SUPPLIED RECORDS -
Ltac bool_hyps :=
  repeat match goal with
  | H : _ && _ = true |- _ => apply andb_prop in H as [? ?]
  | H : _ || _ = false |- _ => apply orb_false_elim in H as [? ?]
  | H : negb _ = true |- _ => apply negb_true_iff in H
  | H : negb _ = false |- _ => apply negb_false_iff in H
  | H : N.eqb _ _ = true |- _ => apply N.eqb_eq in H
  | H : N.eqb _ _ = false |- _ => apply N.eqb_neq in H
  | H : N.leb _ _ = true |- _ => apply N.leb_le in H
  | H : N.leb _ _ = false |- _ => apply N.leb_gt in H
  | H : N.ltb _ _ = true |- _ => apply N.ltb_lt in H
  | H : N.ltb _ _ = false |- _ => apply N.ltb_ge in H
  | H : Nat.eqb _ _ = true |- _ => apply Nat.eqb_eq in H
  | H : Nat.eqb _ _ = false |- _ => apply Nat.eqb_neq in H
  | H : Nat.leb _ _ = true |- _ => apply Nat.leb_le in H
  | H : Nat.leb _ _ = false |- _ => apply Nat.leb_gt in H
  | H : Nat.ltb _ _ = true |- _ => apply Nat.ltb_lt in H
  | H : Nat.ltb _ _ = false |- _ => apply Nat.ltb_ge in H
  end.

(** ** Rust's [Vec] used as a stack *)
Definition vec_push {A} (v : list A) (x : A) : list A := v ++ [x].

(** [v.pop()]: the last element and the vector without it. *)
Definition vec_pop {A} (v : list A) : option (A * list A) :=
  match reverse v with
  | [] => None
  | x :: r => Some (x, reverse r)
  end.

Lemma vec_pop_snoc {A} (v : list A) x : vec_pop (v ++ [x]) = Some (x, v).
Proof. unfold vec_pop. by rewrite reverse_snoc, reverse_involutive. Qed.

Lemma vec_pop_None {A} (v : list A) : vec_pop v = None <-> v = [].
Proof.
  unfold vec_pop. destruct v as [|x v _] using rev_ind; [done|].
  rewrite reverse_snoc. split; [done|]. by destruct v.
Qed.

Lemma vec_pop_Some {A} (v : list A) x r : vec_pop v = Some (x, r) <-> v = r ++ [x].
Proof.
  split; [|intros ->; apply vec_pop_snoc].
  unfold vec_pop. destruct v as [|y v _] using rev_ind; [done|].
  rewrite reverse_snoc, reverse_involutive. by intros [= -> ->].
Qed.

(** ** Lists *)
Lemma list_filter_all {A} (P : A -> Prop) `{!forall x, Decision (P x)} (l : list A) :
  Forall P l -> filter P l = l.
Proof. induction 1; [done|]. rewrite filter_cons_True by done. by f_equal. Qed.

Lemma forallb_Forall {A} (p : A -> bool) l : forallb p l = true <-> Forall (fun x => p x = true) l.
Proof.
  induction l as [|x l IH]; simpl; [done|]. by rewrite andb_true_iff, Forall_cons, IH.
Qed.

(** ** The byte-lexicographic order of Rust's [str] *)
Definition str_lt (a b : string) : Prop := String.compare a b = Lt.

Section strings.

Lemma str_compare_refl s : String.compare s s = Eq.
Proof.
  pose proof (String.compare_antisym s s) as H.
  by destruct (String.compare s s).
Qed.

Lemma str_compare_eq a b : String.compare a b = Eq <-> a = b.
Proof. split; [apply String.compare_eq_iff|intros ->; apply str_compare_refl]. Qed.

Lemma str_compare_gt a b : String.compare a b = Gt <-> str_lt b a.
Proof.
  unfold str_lt. rewrite (String.compare_antisym a b).
  by destruct (String.compare b a).
Qed.

Lemma str_lt_trans a b c : str_lt a b -> str_lt b c -> str_lt a c.
Proof.
  unfold str_lt. revert b c.
  induction a as [|x a IH]; intros [|y b] [|z c]; simpl; try done.
  destruct (Ascii.compare x y) eqn:Hxy, (Ascii.compare y z) eqn:Hyz; try done;
    unfold Ascii.compare in *;
    rewrite ?N.compare_eq_iff, ?N.compare_lt_iff in *; intros ??.
  - rewrite Hxy, Hyz, N.compare_refl. eauto.
  - rewrite Hxy. by apply N.compare_lt_iff in Hyz as ->.
  - rewrite <-Hyz. by apply N.compare_lt_iff in Hxy as ->.
  - assert ((Ascii.N_of_ascii x < Ascii.N_of_ascii z)%N) as H3 by lia.
    by apply N.compare_lt_iff in H3 as ->.
Qed.

Lemma str_lt_irrefl a : ~ str_lt a a.
Proof. unfold str_lt. by rewrite str_compare_refl. Qed.

#[global] Instance str_lt_strict : StrictOrder str_lt.
Proof. split; [exact str_lt_irrefl|exact str_lt_trans]. Qed.

#[global] Instance str_lt_dec : RelDecision str_lt.
Proof. intros a b. unfold str_lt. solve_decision. Defined.

Lemma str_lt_trichotomy a b : str_lt a b \/ a = b \/ str_lt b a.
Proof.
  destruct (String.compare a b) eqn:H.
  - right; left. by apply str_compare_eq.
  - by left.
  - right; right. by apply str_compare_gt.
Qed.

Lemma str_ltb_lt a b : String.ltb a b = true <-> str_lt a b.
Proof. unfold String.ltb, str_lt. by destruct (String.compare a b). Qed.

Lemma str_ltb_ge a b : String.ltb a b = false <-> ~ str_lt a b.
Proof. rewrite <-not_true_iff_false, str_ltb_lt. done. Qed.

Lemma str_not_lt_ne a b : ~ str_lt a b -> a <> b -> str_lt b a.
Proof. destruct (str_lt_trichotomy a b) as [?|[?|?]]; naive_solver. Qed.

Lemma str_le_lt_trans a b c : ~ str_lt b a -> str_lt b c -> str_lt a c.
Proof. destruct (str_lt_trichotomy a b) as [?|[->|?]]; [|done|done]. eauto using str_lt_trans. Qed.

Lemma str_lt_le_trans a b c : str_lt a b -> ~ str_lt c b -> str_lt a c.
Proof. destruct (str_lt_trichotomy b c) as [?|[->|?]]; [|done|done]. eauto using str_lt_trans. Qed.

Lemma str_le_trans a b c : ~ str_lt b a -> ~ str_lt c b -> ~ str_lt c a.
Proof. intros H1 H2 H3. apply H2. destruct (str_lt_trichotomy c b) as [?|[->|?]]; [done|done|]. eauto using str_lt_le_trans. Qed.
Definition write_versioned_document (doc_id : string) (data : list byte) (xmin xmax : N) : VM (N * list byte) :=
  let id_bytes := as_bytes doc_id in
  if 255 <? length id_bytes then st_fail InvalidDocument else
  let capacity := PAGE_SIZE - versioned_header (length id_bytes) in
  let! first_page := on_pages ps_alloc in
  let chunk_size := min capacity (length data) in
  let! w := vindex (w ← w_le 8 xmin (0, zeroed_page);
                    w ← w_le 8 xmax w;
                    w ← w_le 2 (N.of_nat (length id_bytes)) w;
                    w ← w_bytes id_bytes w;
                    w ← w_le 4 (N.of_nat (length data)) w;
                    w_bytes (take chunk_size data) w) in
  let '(overflow_offset, first_buf) := w : wcursor in
  let! first_buf := vindex (put_slice overflow_offset (to_le_bytes 8 0) first_buf) in
  let! r := write_versioned_loop (length data) first_page (drop chunk_size data) [first_page]
              first_page overflow_offset None first_buf in
  let '(allocated, prev_page, prev_buf, first_buf) := r : list N * N * option (list byte) * list byte in
  let! _ := match prev_buf with
            | Some b => let! _ := record_write prev_page b in or_free allocated (ps_write prev_page b)
            | None => st_ret tt
            end in
  let! _ := record_write first_page first_buf in
  let! _ := or_free allocated (ps_write first_page first_buf) in
  st_ret (first_page, first_buf).
(* ===== verification/LruCache.v ===== *)
(** * The LRU page cache ([src/src/core/lru_cache.rs])

    A slab of nodes linked in a doubly linked list by index, a map from pages to indices, a
    free list of indices and the set of dirty pages. [None] is a panic (an index outside the
    slab). The second half gives the abstract cache, a list of pages from the most to the
    least recently used, and shows that every operation refines it. *)

From stdpp Require Import base list strings gmap.
From Stdlib Require Import NArith Lia.
From S2P Require Import Prelude Constants Bytes.

Record Node := mk_node {
  page_num : N;
  data : list byte;
  prev : option nat;
  next : option nat }.

Record LRUCacheInner := mk_lru {
  capacity : nat;
  cache : gmap N nat;
  nodes : list (option Node);
  head : option nat;
  tail : option nat;
  free_list : list nat;
  dirty : gmap N bool;
  failed_evictions : nat }.

Definition lru_new (capacity : nat) : LRUCacheInner :=
  mk_lru capacity ∅ [] None None [] ∅ 0.

(** Field updates. *)
Definition with_cache m c := mk_lru (capacity c) m (nodes c) (head c) (tail c) (free_list c) (dirty c) (failed_evictions c).
Definition with_nodes ns c := mk_lru (capacity c) (cache c) ns (head c) (tail c) (free_list c) (dirty c) (failed_evictions c).
Definition with_head h c := mk_lru (capacity c) (cache c) (nodes c) h (tail c) (free_list c) (dirty c) (failed_evictions c).
Definition with_tail t c := mk_lru (capacity c) (cache c) (nodes c) (head c) t (free_list c) (dirty c) (failed_evictions c).
Definition with_free fl c := mk_lru (capacity c) (cache c) (nodes c) (head c) (tail c) fl (dirty c) (failed_evictions c).
Definition with_dirty d c := mk_lru (capacity c) (cache c) (nodes c) (head c) (tail c) (free_list c) d (failed_evictions c).
Definition with_failed n c := mk_lru (capacity c) (cache c) (nodes c) (head c) (tail c) (free_list c) (dirty c) n.

Definition set_prev p n := mk_node (page_num n) (data n) p (next n).
Definition set_next x n := mk_node (page_num n) (data n) (prev n) x.
Definition set_data d n := mk_node (page_num n) d (prev n) (next n).

(** [self.nodes[i]], which panics outside the slab. *)
Definition slot_at (c : LRUCacheInner) (i : nat) : option (option Node) := nodes c !! i.

(** [if let Some(node) = &mut self.nodes[i] { f }]. *)
Definition modify_node (i : nat) (f : Node -> Node) (c : LRUCacheInner) : option LRUCacheInner :=
  slot ← slot_at c i;
  Some (match slot with
        | Some n => with_nodes (<[i := Some (f n)]> (nodes c)) c
        | None => c
        end).
(* ===== verification/Pager.v ===== *)
(** * The pager ([src/src/core/pager.rs])

    The header page, the free list, the page cache and the database file. Metrics and locks
    carry no state of the pager and are left out; the file is the bytes the operating system
    returns for it, and its calls succeed. *)

From stdpp Require Import base list strings gmap sorting pretty.
From Stdlib Require Import NArith Lia.
From S2P Require Import Prelude Constants Bytes PageStore LruCache.

Record Header := mk_header {
  h_magic : list byte;
  h_version : N;
  h_page_size : N;
  h_num_pages : N;
  h_free_count : N;
  h_metadata_page : N;
  h_next_tx_id : N;
  h_free_list : list N }.

(** The loop that writes the free list and stops at the end of the page. *)
Fixpoint w_free_list (fl : list N) (w : wcursor) : option wcursor :=
  match fl with
  | [] => Some w
  | p :: fl => if decide (PAGE_SIZE < w.1 + 8) then Some w else w ← w_le 8 p w; w_free_list fl w
  end.

(** [Header::serialize]; [None] is a panic. *)
Definition header_serialize (h : Header) : option (list byte) :=
  w ← w_bytes (h_magic h) (0, replicate PAGE_SIZE Byte.x00);
  w ← w_le 4 (h_version h) w;
  w ← w_le 4 (h_page_size h) w;
  w ← w_le 8 (h_num_pages h) w;
  w ← w_le 4 (h_free_count h) w;
  w ← w_le 8 (h_metadata_page h) w;
  w ← w_le 8 (h_next_tx_id h) w;
  w ← w_free_list (h_free_list h) w;
  Some w.2.

(** The loop that reads [count] entries of the free list or stops at the end of the page. *)
Fixpoint r_free_list (count : nat) (off : nat) (data : list byte) : option (list N) :=
  match count with
  | 0 => Some []
  | S count =>
    if decide (PAGE_SIZE < off + 8) then Some [] else
    p ← read_le 8 off data;
    fl ← r_free_list count (off + 8) data;
    Some (p :: fl)
  end.

(** [Header::deserialize]. The conversions that the code maps to [DataCorruption] cannot
    fail, since each slice has the length of its integer. *)
Definition header_deserialize (data : list byte) : Result Header :=
  if decide (length data < PAGE_SIZE) then Err InvalidPageSize else
  let? magic := of_option Panic (slice 0 4 data) in
  if decide (magic <> MAGIC) then Err InvalidMagic else
  let? version := of_option Panic (read_le 4 4 data) in
  if decide (version <> VERSION) then Err InvalidVersion else
  let? page_size := of_option Panic (read_le 4 8 data) in
  if decide (page_size <> N.of_nat PAGE_SIZE) then Err InvalidPageSize else
  let? num_pages := of_option Panic (read_le 8 12 data) in
  let? free_count := of_option Panic (read_le 4 20 data) in
  let? metadata_page := of_option Panic (read_le 8 24 data) in
  let? next_tx_id := of_option Panic (read_le 8 32 data) in
  let? free_list := of_option Panic (r_free_list (N.to_nat free_count) 40 data) in
  Ok (mk_header magic version page_size num_pages free_count metadata_page next_tx_id free_list).

Record Pager := mk_pager {
  file : list byte;
  pcache : LRUCacheInner;
  num_pages : N;
  metadata_page : N;
  next_tx_id : N;
  free_list : list N;
  read_only : bool }.

Definition with_file f s := mk_pager f (pcache s) (num_pages s) (metadata_page s) (next_tx_id s) (free_list s) (read_only s).
Definition with_pcache c s := mk_pager (file s) c (num_pages s) (metadata_page s) (next_tx_id s) (free_list s) (read_only s).
Definition with_num_pages n s := mk_pager (file s) (pcache s) n (metadata_page s) (next_tx_id s) (free_list s) (read_only s).
Definition with_free_list l s := mk_pager (file s) (pcache s) (num_pages s) (metadata_page s) (next_tx_id s) l (read_only s).

Notation PM := (ST Pager Error).

(** An operation on the cache; its panics are the pager's. *)
Definition on_cache {A} (f : LRUCacheInner -> option (A * LRUCacheInner)) : PM A := fun s =>
  match f (pcache s) with
  | Some (a, c) => (Ok a, with_pcache c s)
  | None => (Panic, s)
  end.

Definition on_cache_ (f : LRUCacheInner -> option LRUCacheInner) : PM unit :=
  on_cache (fun c => (fun c' => (tt, c')) <$> f c).

(** [page_num * PAGE_SIZE as u64], in 64 bits. *)
Definition page_offset (p : N) : nat := N.to_nat (wrap_u64 (p * 4096)).

Definition write_at (off : nat) (d : list byte) : PM unit :=
  st_modify (fun s => with_file (file_write off d (file s)) s).

Definition ro_error (what : string) : Error :=
  Other (String.append "cannot " (String.append what ": database is read-only")).

Definition guard_writable (what : string) : PM unit := fun s =>
  if read_only s then (Err (ro_error what), s) else (Ok tt, s).

Definition get_header_data : PM (list byte) := fun s =>
  (of_option Panic (header_serialize (mk_header MAGIC VERSION (N.of_nat PAGE_SIZE)
     (num_pages s) (wrap_u32 (N.of_nat (length (free_list s)))) (metadata_page s)
     (next_tx_id s) (free_list s))), s).

(** [write_header] and [write_header_no_sync] differ in [sync_all], which does not change
    what the file holds. *)
Definition write_header : PM unit :=
  let! _ := guard_writable "write header" in
  let! data := get_header_data in
  write_at 0 data.

Definition write_header_no_sync : PM unit :=
  let! _ := guard_writable "write header" in
  let! data := get_header_data in
  write_at 0 data.

Definition set_num_pages (n : N) : PM unit := st_modify (with_num_pages n).
Definition set_metadata_page (p : N) : PM unit := st_modify (fun s =>
  mk_pager (file s) (pcache s) (num_pages s) p (next_tx_id s) (free_list s) (read_only s)).
Definition set_next_transaction_id (t : N) : PM unit := st_modify (fun s =>
  mk_pager (file s) (pcache s) (num_pages s) (metadata_page s) t (free_list s) (read_only s)).

Definition allocate_transaction_id : PM N := fun s =>
  (Ok (next_tx_id s), (set_next_transaction_id (wrap_u64 (next_tx_id s + 1)) s).2).
Definition get_current_transaction_id : PM N := st_get next_tx_id.

(** The checks of [read_header] on the free list, with the index for the message. *)
Fixpoint check_free_range (i : nat) (n : N) (fl : list N) : option Error :=
  match fl with
  | [] => None
  | p :: fl =>
    if (n <=? p)%N then
      Some (DataCorruption ("invalid free_list entry at index " +:+ pretty i +:+ ": page " +:+
        pretty p +:+ " (must be < num_pages " +:+ pretty n +:+ ")"))
    else if (p =? 0)%N then
      Some (DataCorruption ("invalid free_list entry at index " +:+ pretty i +:+
        ": page 0 (header page) cannot be free"))
    else check_free_range (S i) n fl
  end.

Fixpoint check_free_dup (i : nat) (seen : gset N) (fl : list N) : Error + gset N :=
  match fl with
  | [] => inr seen
  | p :: fl =>
    if decide (p ∈ seen) then
      inl (DataCorruption ("duplicate page " +:+ pretty p +:+ " in free_list at index " +:+
        pretty i +:+ " (same page cannot be free twice)"))
    else check_free_dup (S i) ({[p]} ∪ seen) fl
  end.

(** [read_header]: the checks on the header of an existing file, then the fields. *)
Definition validate_header (file_size : N) (h : Header) : Result unit :=
  let expected_min_size := wrap_u64 (h_num_pages h * 4096) in
  if (h_num_pages h <? 1)%N then
    Err (DataCorruption ("invalid num_pages: " +:+ pretty (h_num_pages h) +:+
      " (must be at least 1 for header page)"))
  else if (file_size <? expected_min_size)%N then
    Err (DataCorruption ("file truncated: header claims " +:+ pretty (h_num_pages h) +:+ " pages (" +:+
      pretty expected_min_size +:+ " bytes) but file is only " +:+ pretty file_size +:+ " bytes"))
  else if (negb (h_metadata_page h =? 0) && (h_num_pages h <=? h_metadata_page h))%N then
    Err (DataCorruption ("invalid metadata_page: " +:+ pretty (h_metadata_page h) +:+
      " (must be < num_pages " +:+ pretty (h_num_pages h) +:+ ")"))
  else
  match check_free_range 0 (h_num_pages h) (h_free_list h) with
  | Some e => Err e
  | None =>
    match check_free_dup 0 ∅ (h_free_list h) with
    | inl e => Err e
    | inr seen =>
      if decide (h_metadata_page h <> 0%N /\ h_metadata_page h ∈ seen) then
        Err (DataCorruption ("metadata_page " +:+ pretty (h_metadata_page h) +:+
          " is in free_list (metadata page is in use, cannot be free)"))
      else Ok tt
    end
  end.

Definition read_header : PM unit :=
  let! file_size := st_get (fun s => N.of_nat (length (file s))) in
  let! buf := (fun s => (file_read 0 PAGE_SIZE (file s), s)) in
  let! h := st_lift (header_deserialize buf) in
  let! _ := st_lift (validate_header file_size h) in
  st_modify (fun s => mk_pager (file s) (pcache s) (h_num_pages h) (h_metadata_page h)
    (h_next_tx_id h) (h_free_list h) (read_only s)).

(** [Pager::open] on the file's bytes, [None] when there is no file; setting the file's
    permissions is not modelled. *)
Definition pager_open (existing : option (list byte)) (cache_size : nat) (ro : bool) : outcome Error unit * Pager :=
  let new f := mk_pager f (LRUCache_new cache_size) 1 0 1 [] ro in
  match existing with
  | Some f => read_header (new f)
  | None => if ro then (Err (Io "No such file or directory (os error 2)"), new [])
            else write_header (new [])
  end.

(** [read_page]: a hit moves the page to the front of the cache; a miss reads the file and
    caches the page. *)
Definition read_page (p : N) : PM (list byte) :=
  let! hit := on_cache (lru_get p) in
  match hit with
  | Some data => st_ret data
  | None =>
    let! buf := (fun s => (file_read (page_offset p) PAGE_SIZE (file s), s)) in
    let! _ := on_cache_ (lru_put p buf) in
    st_ret buf
  end.

(** [read_page_shared]: a hit leaves the order of the cache alone. *)
Definition read_page_shared (p : N) : PM (list byte) :=
  let! hit := on_cache (fun c => (fun r => (r, c)) <$> lru_get_read_only p c) in
  match hit with
  | Some data => st_ret data
  | None =>
    let! buf := (fun s => (file_read (page_offset p) PAGE_SIZE (file s), s)) in
    let! _ := on_cache_ (lru_put p buf) in
    st_ret buf
  end.

Definition write_page (p : N) (data : list byte) : PM unit :=
  let! _ := guard_writable "write page" in
  if decide (length data <> PAGE_SIZE) then st_fail InvalidPageSize else
  let! _ := on_cache_ (lru_put p data) in
  on_cache_ (fun c => Some (mark_dirty p c)).

Definition write_page_transfer (p : N) (data : list byte) : PM unit :=
  let! _ := guard_writable "write page" in
  if decide (length data <> PAGE_SIZE) then st_fail InvalidPageSize else
  on_cache_ (put_dirty_atomic p data).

DIRECTIONS -
Print the first line of the records above and each line after it, exactly, through the line with "negb_false_iff in H".

COMPLETED EXERCISE -
Ltac bool_hyps :=
  repeat match goal with
  | H : _ && _ = true |- _ => apply andb_prop in H as [? ?]
  | H : _ || _ = false |- _ => apply orb_false_elim in H as [? ?]
  | H : negb _ = true |- _ => apply negb_true_iff in H
  | H : negb _ = false |- _ => apply negb_false_iff in H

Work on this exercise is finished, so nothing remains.